A qui t’adresses tu ? nos filles, nos sœurs, les hommes ?

Certainement à ma mère. J’avais envie d’aborder en termes intimes puis féministes, cet aspect primordial de la vie d’une femme : sa mère, en déroulant à rebours le parcours qui avait été le mien, de la femme à la petite fille. Sans doute pour que ma propre fille puisse savoir qui était sa mère, comme j’ai pour ma part découvert qui était la fille, la femme qui fût la mienne – même si c’est par bribes et que j’aurai aimé en savoir tellement plus !

Écrire est-ce une forme de résilience ?

En tous cas, l’écriture me permet depuis longtemps de me réapproprier mon récit, d’être sujet de ma propre histoire. Avoir lu voracement autant de textes, de récits de vie comme c’est mon cas depuis l’enfance, m’a assez naturellement conduit à la rédaction. Et elle m’a permis de mettre en perspective, relativiser, examiner ce qui m’arrivait, et pouvoir envisager comment je pouvais le transformer.

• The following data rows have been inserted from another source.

(** A character that [integerCharToDigit] accepts is a decimal digit,
    and the digit renders back as that character. *)
Lemma integerCharToDigit_ok (c : ascii) (d : Digit) :
  integerCharToDigit c = Ok d ->
  JS.is_digit c = true /\ 0 <= d <= 9
  /\ JS.Z_to_string d = String c "" /\ d = JS.digit_value c.
Proof.
  destruct c as [[] [] [] [] [] [] [] []]; intros H;
    first [discriminate H
          | inversion H; subst d; repeat split; (reflexivity || lia)].
Qed.


Lemma join_cons (d : Z) (ds : list Z) :
  JS.join (d :: ds) = JS.Z_to_string d ++ JS.join ds.
Proof.
  unfold JS.join. destruct ds as [|d' ds]; cbn [map String.concat].
  - induction (JS.Z_to_string d) as [|c s IH]; cbn; [reflexivity|].
    now rewrite <- IH.
  - reflexivity.
Qed.

Lemma explodeDigits_cons (c : ascii) (s : string) :
  explodeDigits (String c s)
  = (d <- integerCharToDigit c ;; ds <- explodeDigits s ;; Ok (d :: ds)).
Proof. reflexivity. Qed.

(** What a successful [explodeDigits] tells: the text is made of decimal
    digits, there are as many digits as characters, each is in 0-9, and
    joining them gives the text back. *)
Lemma explodeDigits_ok (s : string) :
  forall ds : list Digit,
    explodeDigits s = Ok ds ->
    JS.all_digits s = true
    /\ List.length ds = String.length s
    /\ Forall (fun d => 0 <= d <= 9) ds
    /\ JS.join ds = s.
Proof.
  induction s as [|c s IH]; intros ds H.
  - inversion H. repeat split; constructor.
  - rewrite explodeDigits_cons in H.
    destruct (integerCharToDigit c) as [d|e] eqn:Ec; [|discriminate H].
    destruct (explodeDigits s) as [ds'|e] eqn:Es; [|discriminate H].
    cbn [bind] in H. inversion H. subst ds.
    destruct (integerCharToDigit_ok c d Ec) as (Hc & Hd & Hs & _).
    destruct (IH ds' eq_refl) as (Ha & Hl & Hf & Hj).
    repeat split.
    + cbn. now rewrite Hc, Ha.
    + cbn. now rewrite Hl.
    + now constructor.
    + rewrite join_cons, Hs, Hj. reflexivity.
Qed.


Lemma digit_renders (d : Z) :
  0 <= d <= 9 ->
  exists c, JS.Z_to_string d = String c "" /\ integerCharToDigit c = Ok d.
Proof.
  intros H.
  assert (d = 0 \/ d = 1 \/ d = 2 \/ d = 3 \/ d = 4 \/ d = 5 \/ d = 6
          \/ d = 7 \/ d = 8 \/ d = 9) as Hd by lia.
  repeat (destruct Hd as [-> | Hd]; [eexists; split; reflexivity|]).
  subst d. eexists; split; reflexivity.
Qed.

(** Joining digits and exploding the text gives the digits back. *)
Lemma explodeDigits_join (ds : list Digit) :
  Forall (fun d => 0 <= d <= 9) ds -> explodeDigits (JS.join ds) = Ok ds.
Proof.
  induction 1 as [|d ds Hd _ IH]; [reflexivity|].
  rewrite join_cons. destruct (digit_renders d Hd) as (c & -> & Hc).
  cbn [append]. rewrite explodeDigits_cons, Hc, IH. reflexivity.
Qed.

Lemma join_nonempty (ds : list Digit) :
  Forall (fun d => 0 <= d <= 9) ds -> ds <> [] -> JS.join ds <> "".
Proof.
  intros Hf Hne. destruct Hf as [|d ds Hd _]; [now exfalso; apply Hne|].
  rewrite join_cons. destruct (digit_renders d Hd) as (c & -> & _).
  discriminate.
Qed.

(** *** Splitting, stripping and cutting digit texts *)

Lemma all_digits_no_dot (s : string) :
  JS.all_digits s = true -> JS.has_dot s = false.
Proof.
  induction s as [|c s IH]; [reflexivity|]. cbn. intros H.
  apply andb_prop in H as [Hc Hs]. rewrite (IH Hs), orb_false_r.
  apply is_digit_cases in Hc. cbn in Hc.
  repeat (destruct Hc as [<- | Hc]; [reflexivity|]). destruct Hc.
Qed.

Lemma split_no_dot (s : string) :
  JS.has_dot s = false -> JS.split_on JS.is_dot s = (s, []).
Proof.
  induction s as [|c s IH]; [reflexivity|]. cbn. intros H.
  apply orb_false_elim in H as [Hc Hs]. rewrite (IH Hs), Hc. reflexivity.
Qed.

Lemma split_at_dot (l r : string) :
  JS.has_dot l = false ->
  JS.split_on JS.is_dot (l ++ "." ++ r)
  = (l, fst (JS.split_on JS.is_dot r) :: snd (JS.split_on JS.is_dot r)).
Proof.
  change ("." ++ r) with (String "." r).
  induction l as [|c l IH]; intros H.
  - cbn. now destruct (JS.split_on JS.is_dot r).
  - cbn in H. apply orb_false_elim in H as [Hc Hl].
    cbn [append JS.split_on]. rewrite (IH Hl), Hc. reflexivity.
Qed.

Lemma split_decimal (l r : string) :
  JS.all_digits l = true -> JS.all_digits r = true ->
  JS.split_on JS.is_dot (l ++ "." ++ r) = (l, [r]).
Proof.
  intros Hl Hr. rewrite split_at_dot by now apply all_digits_no_dot.
  now rewrite (split_no_dot r) by now apply all_digits_no_dot.
Qed.

Lemma has_dot_app (a b : string) :
  JS.has_dot (a ++ b) = JS.has_dot a || JS.has_dot b.
Proof.
  induction a as [|c a IH]; [reflexivity|]. cbn. now rewrite IH, orb_assoc.
Qed.

Lemma remove_underscores_app (a b : string) :
  JS.remove_underscores (a ++ b)
  = JS.remove_underscores a ++ JS.remove_underscores b.
Proof.
  induction a as [|c a IH]; [reflexivity|]. cbn.
  destruct (Ascii.eqb c "_"); cbn; now rewrite IH.
Qed.

Lemma remove_underscores_digits (s : string) :
  JS.all_digits s = true -> JS.remove_underscores s = s.
Proof.
  induction s as [|c s IH]; [reflexivity|]. cbn. intros H.
  apply andb_prop in H as [Hc Hs]. rewrite (IH Hs).
  apply is_digit_cases in Hc. cbn in Hc.
  repeat (destruct Hc as [<- | Hc]; [reflexivity|]). destruct Hc.
Qed.

Lemma substring_from_0 (s : string) : JS.substring_from s 0 = s.
Proof.
  unfold JS.substring_from, JS.substring, JS.clamp, JS.length.
  replace (Z.max 0 (Z.min 0 (Z.of_nat (String.length s)))) with 0 by lia.
  replace (Z.max 0 (Z.min (Z.of_nat (String.length s))
                          (Z.of_nat (String.length s))))
    with (Z.of_nat (String.length s)) by lia.
  replace (Z.min 0 (Z.of_nat (String.length s))) with 0 by lia.
  replace (Z.max 0 (Z.of_nat (String.length s)))
    with (Z.of_nat (String.length s)) by lia.
  rewrite Z.sub_0_r, Nat2Z.id. apply SignificandTermination.substring_all.
Qed.

(** [(c + s).substring(1)] is [s]. *)
Lemma substring_from_1 (c : ascii) (s : string) :
  JS.substring_from (String c s) 1 = s.
Proof.
  unfold JS.substring_from, JS.substring, JS.clamp, JS.length.
  cbn [String.length].
  set (n := String.length s).
  replace (Z.max 0 (Z.min 1 (Z.of_nat (S n)))) with 1 by lia.
  replace (Z.max 0 (Z.min (Z.of_nat (S n)) (Z.of_nat (S n))))
    with (Z.of_nat (S n)) by lia.
  replace (Z.min 1 (Z.of_nat (S n))) with 1 by lia.
  replace (Z.max 1 (Z.of_nat (S n))) with (Z.of_nat (S n)) by lia.
  replace (Z.of_nat (S n) - 1) with (Z.of_nat n) by lia.
  rewrite Nat2Z.id. change (Z.to_nat 1) with 1%nat. cbn [String.substring].
  apply SignificandTermination.substring_all.
Qed.

Lemma length_app (a b : string) :
  String.length (a ++ b) = (String.length a + String.length b)%nat.
Proof. induction a as [|c a IH]; cbn; [reflexivity | now rewrite IH]. Qed.

Lemma app_assoc (a b c : string) : (a ++ b) ++ c = a ++ b ++ c.
Proof. induction a as [|x a IH]; cbn; [reflexivity | now rewrite IH]. Qed.

Lemma all_digits_app (a b : string) :
  JS.all_digits (a ++ b) = JS.all_digits a && JS.all_digits b.
Proof.
  induction a as [|c a IH]; [reflexivity|]. cbn. now rewrite IH, andb_assoc.
Qed.

End DigitText.

(** ** The grammars on digit strings *)

Module AutomatonFacts.
Import Regex Decimal128 Automaton.

Lemma cls_eqb_eq (k1 k2 : cls) : cls_eqb k1 k2 = true -> k1 = k2.
Proof.
  destruct k1, k2; cbn; try discriminate; intros H.
  - apply Ascii.eqb_eq in H. now subst.
  - apply andb_prop in H as [H1 H2].
    apply Ascii.eqb_eq in H1, H2. now subst.
  - apply andb_prop in H as [H1 H2].
    apply Ascii.eqb_eq in H1, H2. now subst.
Qed.

Lemma regex_eqb_eq (r : regex) : forall s, regex_eqb r s = true -> r = s.
Proof.
  induction r as [| |k|a IHa b IHb|a IHa b IHb|a IHa]; intros [] H;
    cbn in H; try discriminate H; try reflexivity.
  - now rewrite (cls_eqb_eq _ _ H).
  - apply andb_prop in H as [H1 H2]. now rewrite (IHa _ H1), (IHb _ H2).
  - apply andb_prop in H as [H1 H2]. now rewrite (IHa _ H1), (IHb _ H2).
  - now rewrite (IHa _ H).
Qed.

Tu commences par un inventaire à la Prévert de tes amants, est-ce pour aussi revendiquer le plaisir sexuel au même niveau que celui des hommes qui est valorisé ?

« 69 » est un chapitre qui dépeint mon cheminement amoureux, affectif, sensuel et parle du chemin parcouru pour pouvoir prétendre, aujourd’hui à 50 ans, à plus de justesse. Je considère avoir choisi chacun.e de mes partenaires. Qu’il s’agisse du coup d’un soir ou de relations plus longues, qu’il y ait eu des sentiments ou juste du cul, ils ne me sont pas « tombés » dessus.

Et leur présence dans ma vie reflète la personne que j’étais alors. Toutes ces relations sont à propos de moi, et je crois que les relations sont toujours et avant toute chose à propos de nous-mêmes. À propos de notre cheminement affectif, amoureux et érotique. Et ce décompte, il est au sujet de ce que j’ai appris à ce jour sur moi, sans tricher ni enjoliver les choses au gré de mes rencontres.

Raconter ton histoire familiale est-ce une nécessité pour tracer une autre voie sans appartenir à qui que ce soit ?

C’était un souhait pour moi de rappeler que mon récit de vie ne débutait pas par mon agression, qu’il existait tout un contexte antérieur à celle-ci. Raconter mon histoire familiale, c’était poser les origines de mon existence, et raconter comment ces origines ont façonné ma vie et celles de mes proches. Souvent, quand on parle des victimes d’agressions sexuelles ou de viols, les gens tendent à oublier que nous sommes aussi des personnes ; des filles, des sœurs, des mères, des amies, des amoureuses, et pas seulement des personnes agressées à un instant T, à une ou plusieurs reprises.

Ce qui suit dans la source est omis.